Feuerwehren im Saarland fürchten Nachwuchs-Probleme
Der neue Feuerwehr-Präsident fordert mehr Wertschätzung für die Aktiven – und sucht den Kontakt zu Politik und Wirtschaft.
In einer Online-Versammlung haben die 136 saarländischen Delegierten der Feuerwehren Ende Januar Manfred Rippel zum neuen Präsidenten des Landesfeuerwehrverbandes gewählt. Der bisherige Stellvertreter löst Bernd Becker ab. Becker, früherer Landesbrandinspekteur und fast 50 Jahre in Führungspositionen, trat nach vier Jahren im Amt nicht mehr an.
Herr Rippel, die Freiwilligen Feuerwehren im Saarland haben 11 000 aktive Angehörige, die Zahl ist seit Jahren konstant. Müssen wir uns trotzdem Sorgen machen?
RIPPEL Wir haben im Saarland noch kein großes Nachwuchsproblem. Wir haben eine hohe Vereinsdichte, machen unsere Hausaufgaben und werben Mitglieder. Aber ich befürchte, dass die Probleme auch bei uns kommen werden.
Warum?
RIPPEL Man sagt ja immer, das höchste Gut des 21. Jahrhunderts ist der Faktor Zeit. Und wer nimmt sich denn heute noch die Zeit fürs Ehrenamt? Das hat auch etwas mit dem Schulsystem zu tun, wie mit G8 und was da von den Jugendlichen abverlangt wird. Da bleibt nicht mehr viel Freizeit übrig. Darunter leiden auch die Feuerwehren.

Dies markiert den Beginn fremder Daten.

(* ===== verification/NetlinkClient.v ===== *)
(** * The netlink client (examples/class_3/05_netlink_interface/netlink_test.c)

    The user-space program that sends three requests to the module of [Netlink.v]
    and prints the replies.  A message it sends is handled by the module at once,
    in the sender's context; what the module sends to the program's port is queued
    until the program receives it.  The program leaves the control fields of its
    struct msghdr uninitialised; whether the kernel takes them decides whether it
    gets an answer. *)
From S2P Require Import Prelude Bytes Kernel UserProgram Netlink.

(** sizeof(struct nlmsghdr) + sizeof(struct course_message), already aligned. *)
Definition NLMSG_SPACE : Z := NLMSG_HDRLEN + msg_size.
Definition NLMSG_DONE : Z := 3.

(** The header nlmsg_put(skb, 0, 0, NLMSG_DONE, size, 0) writes: length, type and
    flags, sequence number, port. *)
Definition reply_header : bytes := le32 NLMSG_SPACE ++ le32 NLMSG_DONE ++ le32 0 ++ le32 0.

Section client.
#[local] Open Scope app_scope.
(** What a new kernel buffer holds, and what the kernel answers to the module's
    calls during each request; and whether sendmsg(2) takes ancillary data of
    [msg_controllen] bytes at [msg_control], or fails. *)
Context (raw : bytes) (e : nat → env call) (accepts : Z → Z → bool).

(** struct msghdr: the port of the address msg_name points to and the length of the
    one iovec, [None] until they are set, and the control fields. *)
Record msghdr := MsgHdr { msg_name : option Z; msg_iov : option Z; msg_control : Z; msg_controllen : Z }.

(** The module, the requests made, the messages queued for the program, the
    program's message buffer, and its msg_hdr. *)
Record system := System {
  kernel : state; rounds : nat; queue : list bytes; nlh : bytes; msg_hdr : msghdr
}.
#[local] Abbreviation code := (C unit system).

(** Assigning to a part of the buffer. *)
Definition poke (off : Z) (bs : bytes) : code unit := λ w,
  b ← bwrite (nlh (dev w)) off bs;
  Some (tt, World (mem w) (System (kernel (dev w)) (rounds (dev w)) (queue (dev w)) b (msg_hdr (dev w))) (out w)).

(** The messages that reached the port [pid]. *)
Definition delivered (pid : Z) (t : list (call * Z)) : list bytes :=
  omap (λ ev, match ev with
              | (NetlinkUnicast _ _ p msg, r) => if (p =? pid) && (0 <=? r) then Some (reply_header ++ msg) else None
              | _ => None
              end) t.
(** A store keeps all characters but the last, whatever it is. *)
Lemma string_store_spec s buf count :
  state_ok s → 1 <= count < STRING_SIZE → 0 ∈ buf →
  ∃ s', string_store s buf count = Some (count, s') ∧ state_ok s' ∧ example_value s' = example_value s ∧
    c_str (example_string s') = take (Z.to_nat (count - 1)) (c_str buf).
Proof.
  unfold STRING_SIZE. intros [Hl _] Hc Hn. unfold string_store. rewrite (proj2 (Z.leb_gt _ _)) by (unfold STRING_SIZE; lia).
  unfold strncpy_bytes. rewrite bool_decide_eq_true_2 by (by left). cbn [mbind option_bind].
  set (bs := resize (Z.to_nat count) 0 (c_str buf)).
  assert (length bs = Z.to_nat count) as Hb by apply length_resize. unfold STRING_SIZE in Hl.
  destruct (bwrite (example_string s) 0 bs) as [b1|] eqn:E1; cycle 1.
  { apply eq_None_not_Some in E1. destruct E1. apply bwrite_is_Some. unfold blen in *. lia. }
  pose proof (bwrite_length _ _ _ _ E1) as L1. cbn [mbind option_bind].
  destruct (bwrite b1 (count - 1) [0]) as [b2|] eqn:E2; cycle 1.
  { apply eq_None_not_Some in E2. destruct E2. apply bwrite_is_Some. change (blen [0]) with 1. lia. }
  pose proof (bwrite_length _ _ _ _ E2) as L2. cbn [mbind option_bind].
  eexists. split; [done|]. apply bwrite_inv in E1 as (_ & _ & ->). apply bwrite_inv in E2 as (_ & _ & E2).
  split; [split; [simpl; unfold STRING_SIZE; lia|simpl; rewrite E2; set_solver]|]. split; [done|]. simpl.
  rewrite E2. change (Z.to_nat 0) with 0%nat. rewrite take_0, app_nil_l, take_app_le by lia. simpl.
  rewrite c_str_app_nul_c_str.
  assert (take (Z.to_nat (count - 1)) bs = resize (Z.to_nat (count - 1)) 0 (c_str buf)) as ->.
  { unfold bs. apply take_resize_le. lia. }
  rewrite <-(c_str_app_nul_c_str _ []). apply c_str_strncpy, c_str_no_nul.
Qed.

Lemma string_show_spec s buf :
  state_ok s → blen buf = PAGE_SIZE →
  ∃ buf', string_show s buf = Some (blen (c_str (example_string s)) + 1, buf') ∧
    c_str buf' = c_str (example_string s) ++ [10].
Proof.
  intros [Hl Hn] Hb. unfold string_show. destruct (strlen_is_Some _ Hn) as [k ->]. cbn [mbind option_bind].
  pose proof (c_str_le (example_string s)). set (t := c_str (example_string s)) in *. unfold sprintf.
  destruct (bwrite buf 0 ((t ++ [10]) ++ [0])) as [b|] eqn:E; cycle 1.
  { apply eq_None_not_Some in E. destruct E. apply bwrite_is_Some. rewrite !blen_app.
    change (blen [10]) with 1. change (blen [0]) with 1. unfold STRING_SIZE, PAGE_SIZE in *. lia. }
  cbn [mbind option_bind]. exists b. split; [by rewrite blen_app|].
  apply bwrite_inv in E as (_ & _ & ->). change (Z.to_nat 0) with 0%nat. rewrite take_0, app_nil_l, <-(app_assoc (t ++ [10])).
  simpl. apply c_str_app_nul. rewrite not_elem_of_app. split; [apply c_str_no_nul|].
  intros Hin. apply elem_of_cons in Hin as [Hz|Hin]; [done|by apply elem_of_nil in Hin].
Qed.

(** The string attribute gives back the line that was stored.  Storing a line
    of up to 62 characters and showing the attribute, the show replies with that
    line, whatever was stored before and whatever the page held. *)
Theorem string_store_show s line buf rest page :
  state_ok s → 0 ∉ line → blen line <= 62 → buf = line ++ [10; 0] ++ rest → blen page = PAGE_SIZE →
  ∃ s' page', string_store s buf (blen line + 1) = Some (blen line + 1, s') ∧ state_ok s' ∧
    string_show s' page = Some (blen line + 1, page') ∧ c_str page' = line ++ [10].
Proof.
  intros Hs Hn Hl -> Hp. pose proof (blen_nonneg line).
  destruct (string_store_spec s (line ++ [10; 0] ++ rest) (blen line + 1)) as (s' & E & Hs' & _ & Hc);
    [done|unfold STRING_SIZE; lia|set_solver|].
  replace (line ++ [10; 0] ++ rest) with ((line ++ [10]) ++ 0 :: rest) in Hc by (by rewrite <-app_assoc).
  assert (0 ∉ line ++ [10]) as Hn'.
  { rewrite not_elem_of_app. split; [done|]. intros Hin. apply elem_of_cons in Hin as [Hz|Hin]; [done|by apply elem_of_nil in Hin]. }
  rewrite (c_str_app_nul _ _ Hn'), take_app_exact in Hc by (unfold blen; lia).
  destruct (string_show_spec s' page Hs' Hp) as (page' & Es & Hcp). rewrite Hc in *. eauto 10.
Qed.

(** The store removes the last character even when it is not a newline: a line
    written without one loses its last letter.  A count of 0, which sysfs does not
    pass on, would make it write before the string. *)
Theorem string_store_drops_last s line c buf rest :
  state_ok s → 0 ∉ line → c ≠ 0 → blen line <= 62 → buf = line ++ [c; 0] ++ rest →
  (∃ s', string_store s buf (blen line + 1) = Some (blen line + 1, s') ∧ c_str (example_string s') = line) ∧
  string_store s buf 0 = None.
Proof.
  intros Hs Hn Hc0 Hl ->. pose proof (blen_nonneg line). split.
  - destruct (string_store_spec s (line ++ [c; 0] ++ rest) (blen line + 1)) as (s' & E & Hs' & _ & Hc);
      [done|unfold STRING_SIZE; lia|set_solver|].
    exists s'. split; [done|]. rewrite Hc.
    replace (line ++ [c; 0] ++ rest) with ((line ++ [c]) ++ 0 :: rest) by (by rewrite <-app_assoc).
    rewrite c_str_app_nul, take_app_exact by (rewrite ?not_elem_of_app; unfold blen; try lia; set_solver). done.
  - unfold string_store. change (STRING_SIZE <=? 0) with false. cbv iota.
    unfold strncpy_bytes. rewrite bool_decide_eq_true_2 by (left; set_solver). cbn [mbind option_bind].
    destruct (bwrite _ 0 _) as [b|]; [|done]. cbn [mbind option_bind].
    unfold bwrite. rewrite bool_decide_eq_false_2; [done|]. lia.
Qed.
(** The monitor describes the task it was asked for.  It fails with -ESRCH,
    and so does loading, exactly when there is no such task; otherwise it logs one
    line per child, numbered from 1 in the order of the list, after the heading,
    or says that there are none. *)
Theorem monitor_process_correct find pid :
  match find pid with
  | None => TaskMonitor.task_monitor_init find pid = - ESRCH
  | Some (t, children) =>
      Z.of_nat (length children) < 2^31 →
      TaskMonitor.task_monitor_init find pid = 0 ∧
      ∃ before lines after, (TaskMonitor.monitor_process find pid).2 =
          before ++ (newline ++ chars "Child processes:" ++ newline) :: lines ++ after ∧
        match children with
        | [] => lines = [chars "  No child processes" ++ newline]
        | _ => length lines = length children ∧ ∀ i l, lines !! i = Some l →
            chars "  Child " ++ dec (1 + Z.of_nat i) ++ chars ": " `prefix_of` l
        end
  end.
Proof.
  unfold TaskMonitor.task_monitor_init, TaskMonitor.monitor_process.
  destruct (find pid) as [[t children]|]; [|done]. intros Hl.
  destruct (print_children_numbers 0 children) as (Hn & Hlen & Hi); [done|lia|].
  destruct (TaskMonitor.print_children 0 children) as [lines n]. cbn [fst snd] in *. split; [done|].
  match goal with |- context [match t_parent t with Some _ => _ | None => _ end] =>
    set (parent := match t_parent t with Some _ => _ | None => _ end) end.
  destruct children as [|c cs].
  - destruct lines; [|done]. rewrite Hn. simpl (_ =? 0). cbv iota.
    eexists (_ ++ parent), [chars "  No child processes" ++ newline], _. rewrite <-app_assoc. split; [reflexivity|done].
  - rewrite (proj2 (Z.eqb_neq n 0)) by (simpl length in Hn; lia).
    eexists (_ ++ parent), lines, _. rewrite <-app_assoc. split; [reflexivity|]. split; [done|exact Hi].
Qed.
End facts.

(** ** Witnesses *)
#[export] Instance ref_states : TaskStates := {
  TASK_RUNNING := 0; TASK_INTERRUPTIBLE := 1; TASK_UNINTERRUPTIBLE := 2; TASK_STOPPED := 0x104;
  TASK_TRACED := 8; EXIT_ZOMBIE := 0x20; EXIT_DEAD := 0x10
}.
#[export] Instance ref_states_laws : TaskStatesLaws.
Proof. done. Qed.

Lemma running_is_unknown_witness :
  ProcessInfo.get_state_name 0 = "unknown" ∧ ProcessInfo.get_state_name 0x102 = "TASK_UNINTERRUPTIBLE".
Proof.
  destruct (running_is_unknown 0x102) as (_ & H1 & _ & H2). split; [exact H1|]. apply H2; reflexivity.
Defined.

Definition wtask : task := Task 1 (chars "init") 1 0 (Some (chars "swapper", 0)) 120 120 120 0 0 1 1 None 0 0.
Lemma monitor_process_correct_witness :
  TaskMonitor.task_monitor_init (λ _, Some (wtask, [wtask; wtask])) 1 = 0.
Proof. apply (monitor_process_correct (λ _, Some (wtask, [wtask; wtask])) 1). simpl. lia. Defined.
(* ===== verification/DataStructures.v ===== *)
(** * The data structures demo (examples/class_4/00_data_structures_demo/data_structures_demo.c)

    Four kernel containers: a list of tasks, a queue of messages, a hash table of
    users and a search tree of intervals.  The containers' operations are the
    kernel's and are interfaces with their documented laws; the module's own
    search through the tree, its error paths and what it does with the memory of
    the entries are modelled in full. *)
From stdpp Require Import sorting.
From S2P Require Import Prelude Bytes Kernel.

(** ** The kernel's containers *)

(** include/linux/list.h: the addresses of the entries on a list, in order. *)
Class KList (L : Type) := {
  items : L → list Z; empty_list : L; list_add_tail : Z → L → L; list_del : Z → L → L
}.
Class KListLaws (L : Type) `{KList L} := {
  items_empty : items empty_list = [];
  items_add p l : items (list_add_tail p l) = items l ++ [p];
  items_del p l : NoDup (items l) → items (list_del p l) = filter (λ q, q ≠ p) (items l)
}.

(** include/linux/hashtable.h: the addresses hash_for_each visits. *)
Class HTable (T : Type) := {
  hash_items : T → list Z; empty_table : T; hash_add : Z → Z → T → T; hash_del : Z → T → T
}.
Class HTableLaws (T : Type) `{HTable T} := {
  hash_items_empty : hash_items empty_table = [];
  hash_items_add p k t : hash_items (hash_add p k t) ≡ₚ p :: hash_items t;
  hash_items_del p t : NoDup (hash_items t) → hash_items (hash_del p t) ≡ₚ filter (λ q, q ≠ p) (hash_items t)
}.
Definition trace_apply (s : Snapshot) (flag : Z) (skip : bool)
    (w : list Effect) : list Effect := w ++ [Applied s flag skip].
Definition trace_compare (_ : list Effect) (server client : Snapshot)
    : bool * Snapshot :=
  (bool_decide (length (object_vars server) = length (object_vars client)),
   snapshot_of_id 1).
Definition trace_update (_ : list Effect) (s : Snapshot) : Snapshot := s.
Definition trace_validated (id : Z) (w : list Effect) : list Effect :=
  w ++ [Validated id].
Definition trace_frames (_ : list Effect) : nat := 0%nat.
Definition trace_rewind (i remaining : nat) (w : list Effect) : list Effect :=
  w ++ [Replayed i remaining].

Definition run_traced : list Effect → ClientSynchronizer →
    list Effect * ClientSynchronizer :=
  process_received_server_state trace_apply trace_compare trace_update
    trace_validated trace_frames trace_rewind.

(** A client whose stream is paused: a player controller, one server
    snapshot with input id 3 and no client snapshot. *)
Definition paused_client : ClientSynchronizer :=
  mkClient (Some 0) [] [snapshot_of_id 3] 0.

(** A client with server snapshots 3, 6, 8 and client snapshots 5, 6, 7. *)
Definition busy_client : ClientSynchronizer :=
  mkClient (Some 0)
    [snapshot_of_id 5; snapshot_of_id 6; snapshot_of_id 7]
    [snapshot_of_id 3; snapshot_of_id 6; snapshot_of_id 8] 0.

Lemma busy_client_largest_common :
  largest_common 6 (server_snapshots busy_client) (client_snapshots busy_client).
Proof.
  repeat split; cbn.
  - set_solver.
  - set_solver.
  - intros j Hs Hc. set_unfold. lia.
Defined.

Lemma no_input_snapshot_applied_at_once_witness :
  run_traced [] (mkClient None [snapshot_of_id 4] [snapshot_of_id UINT32_MAX] 0) =
  ([Applied (snapshot_of_id UINT32_MAX) NetEventFlag.SYNC_RECOVER false],
   mkClient None [] [] 0).
Proof.
  exact (no_input_snapshot_applied_at_once trace_apply trace_compare
           trace_update trace_validated trace_frames trace_rewind []
           (mkClient None [snapshot_of_id 4] [snapshot_of_id UINT32_MAX] 0)
           (snapshot_of_id UINT32_MAX) eq_refl eq_refl).
Defined.

(** A client whose stream is paused, with three server snapshots waiting:
    input ids 3, 6 and 8, and no client snapshot. *)
Definition waiting_client : ClientSynchronizer :=
  mkClient (Some 0) []
    [snapshot_of_id 3; snapshot_of_id 6; snapshot_of_id 8] 0.

Lemma checkable_is_largest_common_witness :
  run_traced [] busy_client =
    compare_and_recover trace_apply trace_compare trace_update
      trace_validated trace_frames trace_rewind 6 []
      (set_queues [snapshot_of_id 6; snapshot_of_id 8]
                  [snapshot_of_id 6; snapshot_of_id 7] busy_client) ∧
  run_traced [] waiting_client =
    ([Applied (snapshot_of_id 8) NetEventFlag.SYNC_RECOVER false],
     mkClient (Some 0) [] [] 0).
Proof.
  split.
  - refine (proj1 (proj1 (checkable_is_largest_common trace_apply
             trace_compare trace_update trace_validated trace_frames
             trace_rewind [] busy_client 0 (snapshot_of_id 8) eq_refl eq_refl
             _) _ _ _) 6 busy_client_largest_common).
    + reflexivity.
    + discriminate.
    + cbn. repeat constructor; lia.
    + cbn. repeat constructor; lia.
  - refine (proj2 (checkable_is_largest_common trace_apply
             trace_compare trace_update trace_validated trace_frames
             trace_rewind [] waiting_client 0 (snapshot_of_id 8) eq_refl
             eq_refl _) eq_refl).
    reflexivity.
Defined.

(** C1 as stated fails when the client queue is empty: no input id is
    common to the two queues, yet the paused-controller recovery applies
    the newest server snapshot and empties the server queue. *)
Lemma paused_recovery_changes_queue :
  server_snapshots paused_client ≠ [] ∧
  last (ids (server_snapshots paused_client)) = Some 3 ∧
  no_common (server_snapshots paused_client) (client_snapshots paused_client) ∧
  run_traced [] paused_client =
    ([Applied (snapshot_of_id 3) NetEventFlag.SYNC_RECOVER false],
     mkClient (Some 0) [] [] 0) ∧
  run_traced [] paused_client ≠ ([], paused_client).
Proof.
  split; [discriminate|]. split; [reflexivity|]. split.
  - intros j _ Hj. by apply elem_of_nil in Hj.
  - split; [reflexivity|discriminate].
Qed.
(** * pgxnclient: the installation and loading commands

    A shallow embedding of [pgxnclient/commands/install.py] and the
    properties of its commands: [Download], [Install], [Uninstall],
    [Check], [Load] and [Unload].

    Python's [str] is a byte string: names, paths and messages are
    [string], file contents are [list byte].  The file system is a finite
    map from path names to contents.  A command is a function from a
    state to an outcome (a value or a raised exception), a new state and
    the events it produced, in the order the code produces them. *)

From Stdlib Require Import ZArith NArith String Ascii.
From stdpp Require Import gmap strings list fin_maps pretty.

Open Scope string_scope.
Open Scope list_scope.

(** ** Strings and paths *)

Module Str.

(** [s[:n]] and [s[n:]] for [0 <= n]. *)
Fixpoint take (n : nat) (s : string) : string :=
  match n, s with
  | S k, String a r => String a (take k r)
  | _, _ => ""
  end.

Fixpoint drop (n : nat) (s : string) : string :=
  match n, s with
  | S k, String _ r => drop k r
  | _, _ => s
  end.

(** [bool(s)]: a string is true when it is not empty. *)
Definition truthy (s : string) : bool := negb (String.eqb s "").

(** [s.startswith(p)] and [s.endswith(p)]. *)
Definition startswith (s p : string) : bool := String.prefix p s.

Definition endswith (s p : string) : bool :=
  (String.length p <=? String.length s)%nat
  && String.eqb (drop (String.length s - String.length p) s) p.

(** [c in s]. *)
Fixpoint contains (c : ascii) (s : string) : bool :=
  match s with
  | "" => false
  | String a r => Ascii.eqb a c || contains c r
  end.

(** [s.rfind(c)]: the index of the last [c] in [s], [-1] when there is
    none.  [rfind_from] scans [s], whose first character has index [i],
    and remembers the last index seen. *)
Fixpoint rfind_from (c : ascii) (s : string) (i last : Z) : Z :=
  match s with
  | "" => last
  | String a r => rfind_from c r (i + 1) (if Ascii.eqb a c then i else last)
  end.

Definition rfind (c : ascii) (s : string) : Z := rfind_from c s 0 (-1).

(** [s.rsplit(c, 1)[0]] and [s.rsplit(c, 1)[-1]]. *)
Definition rsplit1_head (c : ascii) (s : string) : string :=
  let i := rfind c s in
  if (i <? 0)%Z then s else take (Z.to_nat i) s.

Definition rsplit1_last (c : ascii) (s : string) : string :=
  drop (Z.to_nat (rfind c s + 1)) s.

End Str.

Module Path.

(** [os.path.basename(p)]: [p[p.rfind('/') + 1:]]. *)
Definition basename (p : string) : string :=
  Str.drop (Z.to_nat (Str.rfind "/" p + 1)) p.

(** [os.path.join(a, b)]. *)
Definition join (a b : string) : string :=
  if Str.startswith b "/" then b
  else if String.eqb a "" || Str.endswith a "/" then a +:+ b
  else a +:+ "/" +:+ b.

(** [os.path.join(a, b, c)]. *)
Definition join3 (a b c : string) : string := join (join a b) c.

End Path.

(** Strings and paths are not to be unfolded when a command is run
    symbolically. *)
#[global] Arguments String.append : simpl never.
#[global] Arguments Str.endswith : simpl never.
#[global] Arguments Str.rsplit1_head : simpl never.
#[global] Arguments Str.rsplit1_last : simpl never.
#[global] Arguments Path.basename : simpl never.
#[global] Arguments Path.join : simpl never.
#[global] Arguments Path.join3 : simpl never.
#[global] Arguments pretty : simpl never.

(** ** Server versions *)

Module Version.

(** A version as [parse_pg_version] returns it: a tuple of three
    integers, compared as Python compares tuples. *)
Definition t : Type := N * N * N.

Definition ge (v w : t) : bool :=
  let '(a1, b1, c1) := v in
  let '(a2, b2, c2) := w in
  match (a1 ?= a2)%N with
  | Gt => true
  | Lt => false
  | Eq => match (b1 ?= b2)%N with
          | Gt => true
          | Lt => false
          | Eq => (c2 <=? c1)%N
          end
  end.

(** [\s] and [\d] on byte strings. *)
Definition is_space (c : ascii) : bool :=
  let n := nat_of_ascii c in
  ((9 <=? n) && (n <=? 13) || (n =? 32))%nat.

Definition is_digit (c : ascii) : bool :=
  let n := nat_of_ascii c in
  ((48 <=? n) && (n <=? 57))%nat.

(** The longest prefix of [s] whose characters satisfy [p], and what
    follows it. *)
Fixpoint span (p : ascii -> bool) (s : string) : string * string :=
  match s with
  | "" => ("", "")
  | String a r =>
      if p a then let '(u, v) := span p r in (String a u, v)
      else ("", s)
  end.

(** [int(s)] for a string of digits. *)
Definition int (s : string) : N :=
  fold_left (fun acc c => (10 * acc + (N_of_ascii c - 48))%N)
            (list_ascii_of_string s) 0%N.

End Version.

(** ** Data model *)

(** File contents and the file system. *)
Abbreviation bytes := (list Byte.byte).
Abbreviation FS := (gmap string bytes).
Abbreviation Environ := (gmap string string).

(** The three kinds of distribution reference [get_spec] returns. *)
Inductive Spec : Type :=
| SpecDir (dirname : string)
| SpecFile (filename : string)
| SpecName (name : string) (ver : string).

Definition is_dir (spec : Spec) : bool :=
  match spec with SpecDir _ => true | _ => false end.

Haben Sie eine Idee, wie eine Mitarbeit in den Feuerwehren attraktiver werden könnte?
RIPPEL Das Schlagwort ist Wertschätzung. An dieser
Stellschraube müssen wir noch ein bisschen drehen.
Ein Löschbezirksführer bekommt etwa 100 Euro Aufwandsentschädigung im Monat. Das ist nicht viel für das, was er alles leisten muss. Ob das die Datenschutzgrundverordnung ist oder andere Verwaltungsaufgaben – das sind Zeitfresser, da stellen sich manche schon die Frage, warum sie sich das noch antun.
Und für die Feuerwehrleute, die keine Löschbezirksführer sind?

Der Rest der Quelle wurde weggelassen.